[Records supplied Boundary: Start]

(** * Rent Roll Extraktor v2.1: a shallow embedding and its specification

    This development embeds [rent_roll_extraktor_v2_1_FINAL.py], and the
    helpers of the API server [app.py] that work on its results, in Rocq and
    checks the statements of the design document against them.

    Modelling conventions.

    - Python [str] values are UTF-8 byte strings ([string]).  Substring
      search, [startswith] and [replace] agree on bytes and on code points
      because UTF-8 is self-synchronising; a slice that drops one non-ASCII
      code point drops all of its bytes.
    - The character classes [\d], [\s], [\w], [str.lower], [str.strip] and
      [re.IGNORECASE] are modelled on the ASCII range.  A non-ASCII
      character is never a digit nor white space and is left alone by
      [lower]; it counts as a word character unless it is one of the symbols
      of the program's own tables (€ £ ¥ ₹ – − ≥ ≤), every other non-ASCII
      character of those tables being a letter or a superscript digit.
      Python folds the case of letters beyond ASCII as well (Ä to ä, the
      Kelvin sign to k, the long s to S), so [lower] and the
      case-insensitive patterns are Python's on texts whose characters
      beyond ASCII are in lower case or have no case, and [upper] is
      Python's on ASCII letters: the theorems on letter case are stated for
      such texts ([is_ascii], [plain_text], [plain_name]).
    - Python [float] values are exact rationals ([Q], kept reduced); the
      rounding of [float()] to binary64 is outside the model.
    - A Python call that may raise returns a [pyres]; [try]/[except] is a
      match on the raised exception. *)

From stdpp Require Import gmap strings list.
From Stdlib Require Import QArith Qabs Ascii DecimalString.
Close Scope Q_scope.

[Records supplied Boundary: End]

# What is required
Set apart and copy each line of the records that holds the word "Python".

# Expected answer
    - Python [str] values are UTF-8 byte strings ([string]).  Substring
      Python folds the case of letters beyond ASCII as well (Ä to ä, the
      case-insensitive patterns are Python's on texts whose characters
      Python's on ASCII letters: the theorems on letter case are stated for
    - Python [float] values are exact rationals ([Q], kept reduced); the
    - A Python call that may raise returns a [pyres]; [try]/[except] is a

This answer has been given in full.